The platform has a central layer that includes modules for boot, firmware, and security to protect against break-ins from hackers. The server platform supports the CXL and PCIe 6.0 interfaces.
The central layer branches into the operating system and hypervisor layers, orchestrating the software and virtual machines. Another branch is the baseboard management controller, which manages provisioning, hardware and interfaces on the server.
The server design initiative resembles an effort by the Open Compute Project to build standard server designs for x86 and ARM architectures. Those designs are now being used by the top server makers in databases to scale AI and web workloads.
Separately, a study conducted by the Technical University of Munich investigated Tenstorrent’s Grayskull AI chip, which includes RISC-V processors and 120 Tensix cores. Researcher Moritz Thüning chose the Grayskull e150 AI developer kit –which is available from the company for $799 – and implemented and optimized specific operations used in attention mechanisms.
The Grayskull chip has a 10×12 grid of Tensix cores.

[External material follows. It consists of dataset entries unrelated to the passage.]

(* ===== verification/Environment.v ===== *)
(** * The workflow environment

    internal/internal_event_handlers.go: what workflow code asks of the
    environment in which it runs (activities, timers, child workflows, signals,
    versions, side effects, local activities).  The events of a history are in
    EventHandlers.v.

    The environment calls closures of the workflow.  A closure is named by a
    number, and a call of one is recorded in [calls].  Result handlers only set
    futures (workflow.go: [settable.Set], [removeReceiveCallback]), which does
    not use the environment: their calls are recorded and nothing else. *)

From stdpp Require Import base list gmap strings option pretty.
From Stdlib Require Import ZArith.
From S2P Require Import Prelude.
From S2P Require Import Shared.
From S2P Require Import DecisionStateMachine.
From S2P Require Import DecisionsHelper.
From S2P Require Import Replay.
From S2P Require Import Errors.

(** ** Data *)

Abbreviation callback := nat.

(** The structs kept in [decisionStateMachineBase.data]. *)
Inductive scheduled :=
| scheduledTimer (callback : callback) (handled : bool)
| scheduledActivity (callback : callback) (waitForCancelRequest handled : bool)
| scheduledChildWorkflow (resultCallback startedCallback : callback)
    (waitForCancellation handled : bool)
| scheduledCancellation (callback : callback) (handled : bool)
| scheduledSignal (callback : callback) (handled : bool).

(** The calls of closures of the workflow. *)
Inductive call :=
| callResult (cb : callback) (result : bytes) (err : option goError)
| callStarted (cb : callback) (execution : string * string) (err : option goError)
| callLocal (cb : callback) (result : bytes) (err : option goError) (attempt backoff : Z)
| callCancel
| callSignal (name : string) (input : bytes)
| callExecute (header : option Header) (input : bytes)
| callOnDecisionTaskStarted
| callComplete (result : bytes) (err : option goError).

(** The retry policy of a local activity; intervals in nanoseconds. *)
Record LocalRetryPolicy := MkLocalRetryPolicy {
  InitialInterval : Z;
  BackoffCoefficient : float64;
  MaximumInterval : Z;
  ExpirationInterval : Z;
  MaximumAttempts : Z;
  NonRetriableErrorReasons : list string }.

Record executeLocalActivityParams := MkExecuteLocalActivityParams {
  la_ActivityType : string;
  la_RetryPolicy : option LocalRetryPolicy;
  la_Attempt : Z;
  la_ScheduledTime : Z;
  la_Header : option Header }.

Record localActivityTask := LocalActivityTask {
  task_activityID : string;
  task_params : executeLocalActivityParams;
  task_callback : callback;
  task_canceled : bool;
  task_attempt : Z;
  task_retryPolicy : option LocalRetryPolicy;
  task_expireTime : Z;
  task_header : option Header }.

Record WorkflowInfo := MkWorkflowInfo {
  wi_WorkflowID : string;
  wi_RunID : string;
  wi_OriginalRunId : string;
  wi_WorkflowType : string;
  wi_TaskListName : string;
  wi_ExecutionStartToCloseTimeoutSeconds : Z;
  wi_TaskStartToCloseTimeoutSeconds : Z;
  wi_Domain : string;
  wi_Attempt : Z;
  wi_lastCompletionResult : bytes;
  wi_CronSchedule : option string;
  wi_ContinuedExecutionRunID : option string;
  wi_ParentWorkflowDomain : option string;
  wi_ParentWorkflowExecution : option (string * string);
  wi_Memo : option Memo;
  wi_SearchAttributes : option SearchAttributes;
  wi_BinaryChecksum : option string;
  wi_DecisionStartedEventID : Z;
  wi_RetryPolicy : option RetryPolicy;
  wi_TotalHistoryBytes : Z;
  wi_HistoryBytesServer : Z;
  wi_HistoryCount : Z }.

(** The fields that are assigned after the creation. *)
Definition wi_assign attributes checksum started total server count (i : WorkflowInfo) :=
  MkWorkflowInfo (wi_WorkflowID i) (wi_RunID i) (wi_OriginalRunId i) (wi_WorkflowType i)
    (wi_TaskListName i) (wi_ExecutionStartToCloseTimeoutSeconds i)
    (wi_TaskStartToCloseTimeoutSeconds i) (wi_Domain i) (wi_Attempt i) (wi_lastCompletionResult i)
    (wi_CronSchedule i) (wi_ContinuedExecutionRunID i) (wi_ParentWorkflowDomain i)
    (wi_ParentWorkflowExecution i) (wi_Memo i) attributes checksum started (wi_RetryPolicy i)
    total server count.
Definition set_wi_SearchAttributes x i := wi_assign x (wi_BinaryChecksum i)
  (wi_DecisionStartedEventID i) (wi_TotalHistoryBytes i) (wi_HistoryBytesServer i)
  (wi_HistoryCount i) i.
Definition set_wi_BinaryChecksum x i := wi_assign (wi_SearchAttributes i) x
  (wi_DecisionStartedEventID i) (wi_TotalHistoryBytes i) (wi_HistoryBytesServer i)
  (wi_HistoryCount i) i.
Definition set_wi_DecisionStartedEventID x i := wi_assign (wi_SearchAttributes i)
  (wi_BinaryChecksum i) x (wi_TotalHistoryBytes i) (wi_HistoryBytesServer i) (wi_HistoryCount i) i.
Definition set_wi_TotalHistoryBytes x i := wi_assign (wi_SearchAttributes i)
  (wi_BinaryChecksum i) (wi_DecisionStartedEventID i) x (wi_HistoryBytesServer i)
  (wi_HistoryCount i) i.
Definition set_wi_HistoryServer x y i := wi_assign (wi_SearchAttributes i) (wi_BinaryChecksum i)
  (wi_DecisionStartedEventID i) (wi_TotalHistoryBytes i) x y i.

(** [workflowEnvironmentImpl] and the definition of its event handler.  A handler
    that was not registered is a nil function. *)
Record env := Env {
  workflowInfo : WorkflowInfo;
  helper : decisionsHelper scheduled;
  sideEffectResult : gmap Z bytes;
  changeVersions : gmap string Z;
  pendingLaTasks : gmap string localActivityTask;
  mutableSideEffect : gmap string bytes;
  unstartedLaTasks : gset string;
  openSessions : gmap string string;
  counterID : Z;
  currentReplayTime : Z;
  currentLocalTime : Z;
  cancelHandler : bool;
  signalHandler : bool;
  isReplay : bool;
  workflowDefinition : bool;
  closures : nat;
  calls : list call }.

Implicit Types e : env.

Definition set_info x e := Env x (helper e) (sideEffectResult e) (changeVersions e)
  (pendingLaTasks e) (mutableSideEffect e) (unstartedLaTasks e) (openSessions e) (counterID e)
  (currentReplayTime e) (currentLocalTime e) (cancelHandler e) (signalHandler e) (isReplay e)
  (workflowDefinition e) (closures e) (calls e).
Definition set_helper x e := Env (workflowInfo e) x (sideEffectResult e) (changeVersions e)
  (pendingLaTasks e) (mutableSideEffect e) (unstartedLaTasks e) (openSessions e) (counterID e)
  (currentReplayTime e) (currentLocalTime e) (cancelHandler e) (signalHandler e) (isReplay e)
  (workflowDefinition e) (closures e) (calls e).
Definition set_results x y z e := Env (workflowInfo e) (helper e) x y
  (pendingLaTasks e) z (unstartedLaTasks e) (openSessions e) (counterID e)
  (currentReplayTime e) (currentLocalTime e) (cancelHandler e) (signalHandler e) (isReplay e)
  (workflowDefinition e) (closures e) (calls e).
Definition set_sideEffectResult x e := set_results x (changeVersions e) (mutableSideEffect e) e.
Definition set_changeVersions x e := set_results (sideEffectResult e) x (mutableSideEffect e) e.
Definition set_mutableSideEffect x e := set_results (sideEffectResult e) (changeVersions e) x e.
Definition set_laTasks x y e := Env (workflowInfo e) (helper e) (sideEffectResult e)
  (changeVersions e) x (mutableSideEffect e) y (openSessions e) (counterID e)
  (currentReplayTime e) (currentLocalTime e) (cancelHandler e) (signalHandler e) (isReplay e)
  (workflowDefinition e) (closures e) (calls e).
Definition set_openSessions x e := Env (workflowInfo e) (helper e) (sideEffectResult e)
  (changeVersions e) (pendingLaTasks e) (mutableSideEffect e) (unstartedLaTasks e) x (counterID e)
  (currentReplayTime e) (currentLocalTime e) (cancelHandler e) (signalHandler e) (isReplay e)
  (workflowDefinition e) (closures e) (calls e).
Definition set_counterID x e := Env (workflowInfo e) (helper e) (sideEffectResult e)
  (changeVersions e) (pendingLaTasks e) (mutableSideEffect e) (unstartedLaTasks e) (openSessions e)
  x (currentReplayTime e) (currentLocalTime e) (cancelHandler e) (signalHandler e) (isReplay e)
  (workflowDefinition e) (closures e) (calls e).
Definition set_times x y e := Env (workflowInfo e) (helper e) (sideEffectResult e)
  (changeVersions e) (pendingLaTasks e) (mutableSideEffect e) (unstartedLaTasks e) (openSessions e)
  (counterID e) x y (cancelHandler e) (signalHandler e) (isReplay e)
  (workflowDefinition e) (closures e) (calls e).
Definition set_handlers x y e := Env (workflowInfo e) (helper e) (sideEffectResult e)
  (changeVersions e) (pendingLaTasks e) (mutableSideEffect e) (unstartedLaTasks e) (openSessions e)
  (counterID e) (currentReplayTime e) (currentLocalTime e) x y (isReplay e)
  (workflowDefinition e) (closures e) (calls e).
Definition set_isReplay x e := Env (workflowInfo e) (helper e) (sideEffectResult e)
  (changeVersions e) (pendingLaTasks e) (mutableSideEffect e) (unstartedLaTasks e) (openSessions e)
  (counterID e) (currentReplayTime e) (currentLocalTime e) (cancelHandler e) (signalHandler e) x
  (workflowDefinition e) (closures e) (calls e).
Definition set_definition x e := Env (workflowInfo e) (helper e) (sideEffectResult e)
  (changeVersions e) (pendingLaTasks e) (mutableSideEffect e) (unstartedLaTasks e) (openSessions e)
  (counterID e) (currentReplayTime e) (currentLocalTime e) (cancelHandler e) (signalHandler e)
  (isReplay e) x (closures e) (calls e).
Definition set_calls x y e := Env (workflowInfo e) (helper e) (sideEffectResult e)
  (changeVersions e) (pendingLaTasks e) (mutableSideEffect e) (unstartedLaTasks e) (openSessions e)
  (counterID e) (currentReplayTime e) (currentLocalTime e) (cancelHandler e) (signalHandler e)
  (isReplay e) (workflowDefinition e) x y.

Definition newEnv (info : WorkflowInfo) : env :=
  Env info newDecisionsHelper ∅ ∅ ∅ ∅ ∅ ∅ 0 0 0 false false false false 0 [].

(** A computation of the decisions helper, in the environment. *)
Definition lift {A} (c : M (decisionsHelper scheduled) A) : M env A :=
  λ e, let '(o, h) := c (helper e) in (o, set_helper h e).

Each core has five RISC-V cores, compute engines, a data movement engine, and 1 MB of SRAM. In total, Grayskull has 120MB of SRAM, which is more than 80MB SRAM in Nvidia’s H100 GPU. A network-on-chip has a torus topology for communications between cores.
SRAM allows faster access to data related to the attention mechanism, which allows the model to focus on relevant parts of the input data when producing each part of the output.
The study focused on fused implementation, which includes optimizing specific operations such as matrix multiplication, scaling, and Softmax. Softmax is a critical function that takes the magnitude of preferences related to object classification and turns them into probabilities.
The researcher observed a speedup of 17 times for the fused implementation compared to a CPU implementation with caching. Grayskull has more SRAM than GPUs and parallel processing capabilities for efficient processing.
Grayskull isn’t as fast in overall computational performance as H100, but it can be more cost-efficient in specific computations. Grayskull has 92 and 332 TFLOPs for 16- and 8-bit floats, respectively, compared to 1513 and 3026 TFLOPs for Nvidia’s PCIe version of H100.
But Thüning reminded us that H100 PCIe “is approximately 30x more expensive for the general public.”
“It would be interesting to port the implementation to newer generations (e.g., Tenstorrent Wormhole) and to scale it on multiple cards,” Thüning said.